● Your goal
All of the entries below, duplicated exactly, make up the answer.

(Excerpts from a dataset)
□ □ □ □ □

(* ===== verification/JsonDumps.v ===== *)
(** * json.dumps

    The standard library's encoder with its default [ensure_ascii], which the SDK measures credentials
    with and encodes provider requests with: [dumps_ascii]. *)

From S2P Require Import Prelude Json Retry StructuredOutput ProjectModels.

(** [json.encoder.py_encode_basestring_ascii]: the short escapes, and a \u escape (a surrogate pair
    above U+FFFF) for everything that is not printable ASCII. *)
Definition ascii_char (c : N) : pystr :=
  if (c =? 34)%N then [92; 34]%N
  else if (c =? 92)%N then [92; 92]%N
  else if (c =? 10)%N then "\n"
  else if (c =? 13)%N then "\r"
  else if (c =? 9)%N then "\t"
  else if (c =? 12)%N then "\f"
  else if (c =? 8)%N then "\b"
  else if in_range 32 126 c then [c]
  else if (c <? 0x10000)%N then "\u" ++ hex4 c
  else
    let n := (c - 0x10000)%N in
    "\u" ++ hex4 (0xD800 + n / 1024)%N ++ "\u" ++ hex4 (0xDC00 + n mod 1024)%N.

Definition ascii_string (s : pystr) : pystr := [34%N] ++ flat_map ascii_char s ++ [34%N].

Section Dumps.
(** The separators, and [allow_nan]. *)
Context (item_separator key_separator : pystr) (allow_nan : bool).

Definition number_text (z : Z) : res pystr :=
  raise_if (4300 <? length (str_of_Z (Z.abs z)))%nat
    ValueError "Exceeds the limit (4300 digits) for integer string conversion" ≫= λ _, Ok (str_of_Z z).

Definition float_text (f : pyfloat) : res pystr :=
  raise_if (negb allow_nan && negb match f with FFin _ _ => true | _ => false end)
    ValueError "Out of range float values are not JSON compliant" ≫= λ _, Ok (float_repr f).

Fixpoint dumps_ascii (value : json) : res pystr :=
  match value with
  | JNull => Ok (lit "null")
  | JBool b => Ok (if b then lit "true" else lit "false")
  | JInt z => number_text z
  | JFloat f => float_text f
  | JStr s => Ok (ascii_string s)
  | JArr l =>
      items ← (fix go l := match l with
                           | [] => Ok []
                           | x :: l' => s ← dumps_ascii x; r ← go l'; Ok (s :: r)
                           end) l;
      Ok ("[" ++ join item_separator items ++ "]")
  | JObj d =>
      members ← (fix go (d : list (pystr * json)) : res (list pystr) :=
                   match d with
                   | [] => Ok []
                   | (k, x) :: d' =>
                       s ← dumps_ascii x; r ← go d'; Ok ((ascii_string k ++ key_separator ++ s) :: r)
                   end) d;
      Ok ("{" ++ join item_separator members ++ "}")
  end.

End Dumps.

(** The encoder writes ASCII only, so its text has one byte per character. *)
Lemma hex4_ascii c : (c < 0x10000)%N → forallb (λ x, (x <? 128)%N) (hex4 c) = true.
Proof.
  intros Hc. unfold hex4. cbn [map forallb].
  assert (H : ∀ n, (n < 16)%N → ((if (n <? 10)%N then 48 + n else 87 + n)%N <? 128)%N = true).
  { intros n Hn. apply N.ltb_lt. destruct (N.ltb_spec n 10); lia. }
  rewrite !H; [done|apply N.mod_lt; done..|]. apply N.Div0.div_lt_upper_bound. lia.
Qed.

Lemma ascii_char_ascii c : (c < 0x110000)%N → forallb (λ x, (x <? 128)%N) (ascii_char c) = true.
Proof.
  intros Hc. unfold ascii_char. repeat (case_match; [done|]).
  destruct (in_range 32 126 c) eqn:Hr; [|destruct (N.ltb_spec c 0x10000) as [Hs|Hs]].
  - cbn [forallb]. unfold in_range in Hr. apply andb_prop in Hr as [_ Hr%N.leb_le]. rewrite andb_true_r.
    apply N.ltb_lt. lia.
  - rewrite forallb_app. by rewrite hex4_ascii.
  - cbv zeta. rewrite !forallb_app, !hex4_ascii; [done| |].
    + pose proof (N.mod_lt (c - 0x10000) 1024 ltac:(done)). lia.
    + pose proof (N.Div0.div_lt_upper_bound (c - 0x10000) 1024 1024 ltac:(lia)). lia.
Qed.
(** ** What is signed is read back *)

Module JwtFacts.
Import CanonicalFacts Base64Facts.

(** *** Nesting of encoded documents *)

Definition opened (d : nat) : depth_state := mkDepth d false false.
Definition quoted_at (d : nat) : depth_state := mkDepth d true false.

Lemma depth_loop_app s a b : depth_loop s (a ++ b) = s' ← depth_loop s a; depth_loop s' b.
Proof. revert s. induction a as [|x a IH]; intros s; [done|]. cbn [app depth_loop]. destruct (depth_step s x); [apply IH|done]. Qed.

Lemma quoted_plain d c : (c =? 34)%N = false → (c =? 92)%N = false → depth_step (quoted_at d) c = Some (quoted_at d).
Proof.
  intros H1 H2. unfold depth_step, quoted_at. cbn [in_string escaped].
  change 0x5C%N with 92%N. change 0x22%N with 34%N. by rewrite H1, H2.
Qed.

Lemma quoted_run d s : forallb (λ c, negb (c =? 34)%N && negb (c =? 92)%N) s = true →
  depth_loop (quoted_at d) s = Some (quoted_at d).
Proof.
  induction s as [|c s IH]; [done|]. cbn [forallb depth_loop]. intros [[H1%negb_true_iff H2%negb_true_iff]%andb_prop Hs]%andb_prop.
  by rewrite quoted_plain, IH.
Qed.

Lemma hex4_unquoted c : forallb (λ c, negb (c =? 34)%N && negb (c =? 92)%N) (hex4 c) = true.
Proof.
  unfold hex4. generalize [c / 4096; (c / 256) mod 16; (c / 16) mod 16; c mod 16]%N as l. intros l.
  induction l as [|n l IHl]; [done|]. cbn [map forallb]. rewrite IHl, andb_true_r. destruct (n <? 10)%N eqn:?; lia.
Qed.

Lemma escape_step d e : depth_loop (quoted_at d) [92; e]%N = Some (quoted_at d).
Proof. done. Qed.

□ □ □ □ □

● Solution to the problem
(* ===== verification/JsonDumps.v ===== *)
(** * json.dumps

    The standard library's encoder with its default [ensure_ascii], which the SDK measures credentials
    with and encodes provider requests with: [dumps_ascii]. *)

From S2P Require Import Prelude Json Retry StructuredOutput ProjectModels.

(** [json.encoder.py_encode_basestring_ascii]: the short escapes, and a \u escape (a surrogate pair
    above U+FFFF) for everything that is not printable ASCII. *)
Definition ascii_char (c : N) : pystr :=
  if (c =? 34)%N then [92; 34]%N
  else if (c =? 92)%N then [92; 92]%N
  else if (c =? 10)%N then "\n"
  else if (c =? 13)%N then "\r"
  else if (c =? 9)%N then "\t"
  else if (c =? 12)%N then "\f"
  else if (c =? 8)%N then "\b"
  else if in_range 32 126 c then [c]
  else if (c <? 0x10000)%N then "\u" ++ hex4 c
  else
    let n := (c - 0x10000)%N in
    "\u" ++ hex4 (0xD800 + n / 1024)%N ++ "\u" ++ hex4 (0xDC00 + n mod 1024)%N.

Definition ascii_string (s : pystr) : pystr := [34%N] ++ flat_map ascii_char s ++ [34%N].

Section Dumps.
(** The separators, and [allow_nan]. *)
Context (item_separator key_separator : pystr) (allow_nan : bool).

Definition number_text (z : Z) : res pystr :=
  raise_if (4300 <? length (str_of_Z (Z.abs z)))%nat
    ValueError "Exceeds the limit (4300 digits) for integer string conversion" ≫= λ _, Ok (str_of_Z z).

Definition float_text (f : pyfloat) : res pystr :=
  raise_if (negb allow_nan && negb match f with FFin _ _ => true | _ => false end)
    ValueError "Out of range float values are not JSON compliant" ≫= λ _, Ok (float_repr f).

Fixpoint dumps_ascii (value : json) : res pystr :=
  match value with
  | JNull => Ok (lit "null")
  | JBool b => Ok (if b then lit "true" else lit "false")
  | JInt z => number_text z
  | JFloat f => float_text f
  | JStr s => Ok (ascii_string s)
  | JArr l =>
      items ← (fix go l := match l with
                           | [] => Ok []
                           | x :: l' => s ← dumps_ascii x; r ← go l'; Ok (s :: r)
                           end) l;
      Ok ("[" ++ join item_separator items ++ "]")
  | JObj d =>
      members ← (fix go (d : list (pystr * json)) : res (list pystr) :=
                   match d with
                   | [] => Ok []
                   | (k, x) :: d' =>
                       s ← dumps_ascii x; r ← go d'; Ok ((ascii_string k ++ key_separator ++ s) :: r)
                   end) d;
      Ok ("{" ++ join item_separator members ++ "}")
  end.

End Dumps.

(** The encoder writes ASCII only, so its text has one byte per character. *)
Lemma hex4_ascii c : (c < 0x10000)%N → forallb (λ x, (x <? 128)%N) (hex4 c) = true.
Proof.
  intros Hc. unfold hex4. cbn [map forallb].
  assert (H : ∀ n, (n < 16)%N → ((if (n <? 10)%N then 48 + n else 87 + n)%N <? 128)%N = true).
  { intros n Hn. apply N.ltb_lt. destruct (N.ltb_spec n 10); lia. }
  rewrite !H; [done|apply N.mod_lt; done..|]. apply N.Div0.div_lt_upper_bound. lia.
Qed.

Lemma ascii_char_ascii c : (c < 0x110000)%N → forallb (λ x, (x <? 128)%N) (ascii_char c) = true.
Proof.
  intros Hc. unfold ascii_char. repeat (case_match; [done|]).
  destruct (in_range 32 126 c) eqn:Hr; [|destruct (N.ltb_spec c 0x10000) as [Hs|Hs]].
  - cbn [forallb]. unfold in_range in Hr. apply andb_prop in Hr as [_ Hr%N.leb_le]. rewrite andb_true_r.
    apply N.ltb_lt. lia.
  - rewrite forallb_app. by rewrite hex4_ascii.
  - cbv zeta. rewrite !forallb_app, !hex4_ascii; [done| |].
    + pose proof (N.mod_lt (c - 0x10000) 1024 ltac:(done)). lia.
    + pose proof (N.Div0.div_lt_upper_bound (c - 0x10000) 1024 1024 ltac:(lia)). lia.
Qed.
(** ** What is signed is read back *)

Module JwtFacts.
Import CanonicalFacts Base64Facts.

(** *** Nesting of encoded documents *)

Definition opened (d : nat) : depth_state := mkDepth d false false.
Definition quoted_at (d : nat) : depth_state := mkDepth d true false.

Lemma depth_loop_app s a b : depth_loop s (a ++ b) = s' ← depth_loop s a; depth_loop s' b.
Proof. revert s. induction a as [|x a IH]; intros s; [done|]. cbn [app depth_loop]. destruct (depth_step s x); [apply IH|done]. Qed.

Lemma quoted_plain d c : (c =? 34)%N = false → (c =? 92)%N = false → depth_step (quoted_at d) c = Some (quoted_at d).
Proof.
  intros H1 H2. unfold depth_step, quoted_at. cbn [in_string escaped].
  change 0x5C%N with 92%N. change 0x22%N with 34%N. by rewrite H1, H2.
Qed.

Lemma quoted_run d s : forallb (λ c, negb (c =? 34)%N && negb (c =? 92)%N) s = true →
  depth_loop (quoted_at d) s = Some (quoted_at d).
Proof.
  induction s as [|c s IH]; [done|]. cbn [forallb depth_loop]. intros [[H1%negb_true_iff H2%negb_true_iff]%andb_prop Hs]%andb_prop.
  by rewrite quoted_plain, IH.
Qed.

Lemma hex4_unquoted c : forallb (λ c, negb (c =? 34)%N && negb (c =? 92)%N) (hex4 c) = true.
Proof.
  unfold hex4. generalize [c / 4096; (c / 256) mod 16; (c / 16) mod 16; c mod 16]%N as l. intros l.
  induction l as [|n l IHl]; [done|]. cbn [map forallb]. rewrite IHl, andb_true_r. destruct (n <? 10)%N eqn:?; lia.
Qed.

Lemma escape_step d e : depth_loop (quoted_at d) [92; e]%N = Some (quoted_at d).
Proof. done. Qed.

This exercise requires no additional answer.